HOW TO COMPLETE THIS TASK - For the entries below, the result should be an exact transcription of the lines from the one with "Definition no_answers : answers" up to and including the one with "timers s !! k = Some (w, t)", and only those.

Start of DATA IN THIS EXERCISE

Lemma run_gone xs n down s s' id c :
  inv n down s -> n + zlen xs < U64 -> gone id c s -> run s xs = Step s' -> gone id c s'.
Proof.
  intros I L. apply (q_run (gone id c) (fun _ _ => true) (fun _ => true)) with (n := n) (down := down); try done; clear.
  - intros s s' [_ Ep En _ Ec _ _] [A B C]. split; rewrite ?Ep, ?En, ?Ec; auto.
  - by intros s [A B C].
  - by intros s l [A B C].
  - intros s t rest [A B C] _. split; [by split | by destruct t].
  - intros n s i att r _ _. apply onComplete_gone.
  - intros ex n s i att _ H. unfold onTimeout_. destruct (pending_ s !! i) as [p |] eqn:E; [| done].
    destruct (negb _); [done |]. destruct (_ && _); [| by apply onComplete_gone].
    apply startAttempt_gone. destruct H as [A B C]. split; cbn; auto. rewrite lookup_insert_ne; [done | congruence].
  - intros n s o name opt req cb R L _ H. unfold sendAsync. destruct (negb o); [by destruct H |]. destruct (negb (find_ s name)).
    { destruct cb as [cb |]; [| done].
      destruct (call_body_req (emit s (OReqReject cb (fail "unknown_connector"))) cb (fail "unknown_connector")) as [_ Ep En _ Ec _ _].
      destruct H as [A B C]. split; rewrite ?Ep, ?En, ?Ec; auto. }
    apply startAttempt_gone. pose proof (ri_next _ _ _ R). destruct H as [A B C]. cbn [pending_ set_nextRequestId].
    destruct (pending_ s !! nextRequestId_ s); split; cbn; rewrite ?u64_small by lia; auto; try lia. rewrite lookup_insert_ne; [done | lia].
  - induction xs as [| x xs IH] in s |- *; [done |]. cbn. destruct (step s x); [apply IH | done | done].
  - induction xs as [| x xs IH]; [done |]. by destruct x.
Qed.

(** Settling only closes sockets. *)
Lemma settle_fields s fr :
  let s' := settle_frames s fr in
  dials_ s' = dials_ s /\ timers s' = timers s /\ pending_ s' = pending_ s /\ trace s' = trace s.
Proof. revert s. induction fr as [| [] fr IH]; intros s; cbn; try done. apply (IH (close_fd s fd)). Qed.

Lemma settle_idle s : stack s = [] -> settle s = set_stack s [].
Proof. unfold settle. by intros ->. Qed.

(** The kernel is not asked. *)
Definition no_answers : answers := mk_answers None ConnOk false.

Lemma conn_timer_step s k w t a :
  timers s !! k = Some (w, t) -> idle s = true -> fresh_answers s a = true ->
  step s (ATimer k a) = Step (settle (fire (set_timers s (take k (timers s) ++ drop (S k) (timers s))) t a)).
Proof. intros E I F. unfold step, raw_step. by rewrite E, I, F. Qed.

(** The timer of the last attempt answers the request. *)
Lemma last_timeout s id p k w :
  idle s = true -> timers s !! k = Some (w, TReqTimeout id (attempt p)) -> pending_ s !! id = Some p ->
  so_retryOnce (p_opt p) && (attempt p =? 0) = false ->
  exists s', step s (ATimer k no_answers) = Step s' /\ pending_ s' !! id = None /\
    match p_cb p with Some cb => OReqCb id cb (fail "timeout") ∈ trace s' | None => True end.
Proof.
  intros I E P R. eexists. split; [by eapply conn_timer_step |].
  destruct (settle_fields (fire (set_timers s (take k (timers s) ++ drop (S k) (timers s))) (TReqTimeout id (attempt p)) no_answers)
              (stack (fire (set_timers s (take k (timers s) ++ drop (S k) (timers s))) (TReqTimeout id (attempt p)) no_answers)))
    as (_ & _ & Ep & Et).
  unfold settle. rewrite Ep, Et. cbn. unfold onTimeout_, onComplete_. cbn. rewrite P, Z.eqb_refl, R. cbn.
  destruct (p_cb p) as [[] |]; cbn; rewrite lookup_delete_eq; split; try done; set_solver.
Qed.

Lemma called_once n down s id cb r : inv n down s -> OReqCb id cb r ∈ trace s -> req_calls id s = 1%nat.
Proof.
  intros I O. pose proof (ri_once _ _ _ (iv_req _ _ _ I) id) as H1. unfold req_calls, count in *.
  assert (In (OReqCb id cb r) (List.filter (is_req_call id) (trace s))) as Hin.
  { apply filter_In. split; [by apply list_elem_of_In | cbn; apply Z.eqb_refl]. }
  destruct (List.filter _ _) as [| o [|]]; cbn in *; [done | done | lia].
Qed.

(** The first timeout of a request that may be retried starts the retry. *)
Lemma first_timeout s id p k w :
  idle s = true -> timers s !! k = Some (w, TReqTimeout id (attempt p)) -> pending_ s !! id = Some p ->
  so_retryOnce (p_opt p) && (attempt p =? 0) = true -> connectorName p ∈ connectors_ s ->
  exists s', step s (ATimer k no_answers) = Step s' /\ pending_ s' !! id = Some (set_attempt p 1) /\ idle s' = true.
Proof.
  intros Hi T P R Hn. eexists. split; [by eapply conn_timer_step |]. cbn. unfold onTimeout_. cbn. rewrite P, Z.eqb_refl, R. cbn.
  unfold startAttempt_, find_. cbn. rewrite lookup_insert_eq. cbn. rewrite (bool_decide_true _ Hn). cbn.
  unfold idle in Hi. destruct (stack s) eqn:Es; [| done]. unfold settle. cbn. rewrite ?Es. cbn. by rewrite lookup_insert_eq.
Qed.

(** A request in flight is answered by its own timers: when the worker is
    idle, at most two timers of the wheel end it, the callback called once with
    a failure. *)
Theorem request_times_out xs s id p :
  zlen xs < U64 - 3 -> run init xs = Step s -> idle s = true -> pending_ s !! id = Some p ->
  exists ks s', (length ks <= 2)%nat /\ run s (map (fun k => ATimer k no_answers) ks) = Step s' /\
    pending_ s' !! id = None /\
    match p_cb p with Some cb => OReqCb id cb (fail "timeout") ∈ trace s' /\ req_calls id s' = 1%nat | None => True end.
Proof.
  intros L Er Hi P. pose proof (conn_run_inv xs 1 false init conn_init_inv ltac:(lia)) as I. rewrite Er in I.
  pose proof (all_timed s _ (iv_req _ _ _ I) id p P) as T. apply list_elem_of_lookup in T as [k T].
  assert (forall s1 s2 m k, inv m (false || existsb is_shutdown xs) s1 -> m + 1 < U64 -> step s1 (ATimer k no_answers) = Step s2 ->
    exists m' b, inv m' b s2) as Hs.
  { intros s1 s2 m j I1 Lm E1. pose proof (conn_step_inv _ _ s1 (ATimer j no_answers) I1 Lm) as Si. rewrite E1 in Si. eauto. }
  destruct (so_retryOnce (p_opt p) && (attempt p =? 0)) eqn:R.
  - destruct (first_timeout s id p k _ Hi T P R) as (s1 & E1 & P1 & Hi1); [by destruct (ri_ok _ _ _ (iv_req _ _ _ I) _ _ P) |].
    pose proof (conn_step_inv _ _ s (ATimer k no_answers) I ltac:(lia)) as I1. rewrite E1, orb_false_r in I1.
    pose proof (all_timed s1 _ (iv_req _ _ _ I1) id _ P1) as T1. apply list_elem_of_lookup in T1 as [k1 T1].
    destruct (last_timeout s1 id _ k1 _ Hi1 T1 P1) as (s2 & E2 & P2 & O2); [cbn; apply andb_false_r |].
    destruct (Hs _ _ _ _ I1 ltac:(lia) E2) as (? & ? & I2).
    exists [k; k1], s2. cbn [map run]. rewrite E1, E2. split_and!; [cbn; lia | done | done |].
    cbn in O2. destruct (p_cb p); [| done]. split; [done | by eapply called_once].
  - destruct (last_timeout s id p k _ Hi T P R) as (s1 & E1 & P1 & O1).
    destruct (Hs _ _ _ _ I ltac:(lia) E1) as (? & ? & I1).
    exists [k], s1. cbn [map run]. rewrite E1. split_and!; [cbn; lia | done | done |].
    destruct (p_cb p); [| done]. split; [done | by eapply called_once].
Qed.

(** C13: however the application, the connectors and the timers move, the
    callback of a request is called at most once; a request in flight has not
    been answered and its timeout, with its delay, is armed for the attempt in
    progress; and when every request has a callback and connectors only report
    on the attempt in progress, every request that left the table was answered
    exactly once. *)
Theorem requests_answered_once xs s :
  zlen xs < U64 - 1 -> run init xs = Step s ->
  (forall id, (req_calls id s <= 1)%nat) /\
  (forall id p, pending_ s !! id = Some p ->
     req_calls id s = 0%nat /\ (timeoutResolved p, TReqTimeout id (attempt p)) ∈ timers s) /\
  (ok_replies current_reply init xs = true -> forallb (ok_action has_cb) xs = true ->
   forall id, 1 <= id < nextRequestId_ s -> pending_ s !! id = None -> req_calls id s = 1%nat).
Proof.
  intros L E. pose proof (conn_run_inv xs 1 false init conn_init_inv ltac:(lia)) as I. rewrite E in I.
  pose proof (iv_req _ _ _ I) as R. split_and!.
  - apply R.
  - intros id p P. split; [by destruct (ri_ok _ _ _ R _ _ P) | by eapply all_timed].
  - intros Cr Gc. eapply an_all, (run_answered xs 1 false init s); try done; [apply conn_init_inv | lia |].
    split; cbn; [| set_solver | lia]. intros id p. by rewrite lookup_empty.
Qed.

(* ------------------------------------------------------------------ *)
(** ** Dials *)

Definition settled (id : Z) (s : state) : Prop :=
  match dials_ s !! id with None => True | Some d => completed d = true end.

(** At most [k] of the dial's own timers bring it to its end, whatever the
    kernel answers to the attempts they start. *)
Fixpoint timers_finish (k : nat) (id : Z) (s : state) : Prop :=
  settled id s \/
  match k with
  | O => False
  | S k =>
      exists i w t, timers s !! i = Some (w, t) /\ timer_dial t = id /\
        forall a, fresh_answers s a = true -> exists s', step s (ATimer i a) = Step s' /\ timers_finish k id s'
  end.

Lemma settled_settle id s : settled id s -> settled id (settle s).
Proof. unfold settled, settle. by destruct (settle_fields s (stack s)) as (-> & _). Qed.

Lemma finishOk_done s id d att : dials_ s !! id = Some d -> attemptIndex d = att -> settled id (finishDialOk_ s id att).
Proof.
  intros E <-. unfold finishDialOk_, settled. rewrite E, Z.eqb_refl. destruct (completed d) eqn:C; cbn; [by rewrite E |].
  by rewrite lookup_insert_eq.
Qed.

Lemma finishFail_done s id d att err b : dials_ s !! id = Some d -> attemptIndex d = att -> settled id (finishDialFail_ s id att err b).
Proof.
  intros E <-. unfold finishDialFail_, settled. rewrite E, Z.eqb_refl. destruct (completed d) eqn:C; cbn; [by rewrite E |].
  by rewrite lookup_insert_eq.
Qed.

(** A retry ends the dial or waits for the connect with its timeout armed. *)
Lemma retry_outcome s id d a :
  dials_ s !! id = Some d -> completed d = false -> 0 < do_timeoutMs (d_opt d) -> stack s = [] ->
  let s' := dialStartAttempt_ s id 1 a in
  settled id s' \/
  stack s' = [] /\ exists d' w, dials_ s' !! id = Some d' /\ completed d' = false /\ attemptIndex d' = 1 /\
    (w, TDialTimeout id 1) ∈ timers s'.
Proof.
  intros E C T Es. unfold dialStartAttempt_. rewrite E, C.
  destruct (a_socket a) as [fd |]; [| left; eapply finishFail_done; [cbn; apply lookup_insert_eq | done]].
  destruct (a_connect a) as [| | err].
  - left. eapply finishOk_done; [cbn; apply lookup_insert_eq | done].
  - unfold await_connect. destruct (_ || _); [left; eapply finishFail_done; [cbn; apply lookup_insert_eq | done] |].
    right. cbn. rewrite (proj2 (Z.ltb_lt _ _) T). cbn. split.
    + unfold drop_attempt. by destruct (0 <=? sock d), (connectedEventRegistered d).
    + eexists _, _. rewrite lookup_insert_eq. split_and!; try done. apply elem_of_app. right. by left.
  - left. rewrite andb_false_r. eapply finishFail_done; [cbn; apply lookup_insert_eq | done].
Qed.

(** The timeout of an attempt that is not retried ends the dial. *)
Lemma finish_last s id d w :
  idle s = true -> dials_ s !! id = Some d -> (w, TDialTimeout id (attemptIndex d)) ∈ timers s ->
  do_retryOnce (d_opt d) && (attemptIndex d =? 0) = false -> timers_finish 1 id s.
Proof.
  intros I E T R. right. apply list_elem_of_lookup in T as [i T]. exists i, w, (TDialTimeout id (attemptIndex d)).
  split_and!; [done | done |]. intros a Fr. eexists. split; [by eapply conn_timer_step |]. left. apply settled_settle.
  cbn. unfold dialTimeout_. cbn. rewrite E. destruct (completed d) eqn:C; cbn; [unfold settled; cbn; by rewrite E |].
  rewrite Z.eqb_refl, R. cbn. by eapply finishFail_done.
Qed.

End of DATA IN THIS EXERCISE

TASK SOLUTION -
Definition no_answers : answers := mk_answers None ConnOk false.

Lemma conn_timer_step s k w t a :
  timers s !! k = Some (w, t) -> idle s = true -> fresh_answers s a = true ->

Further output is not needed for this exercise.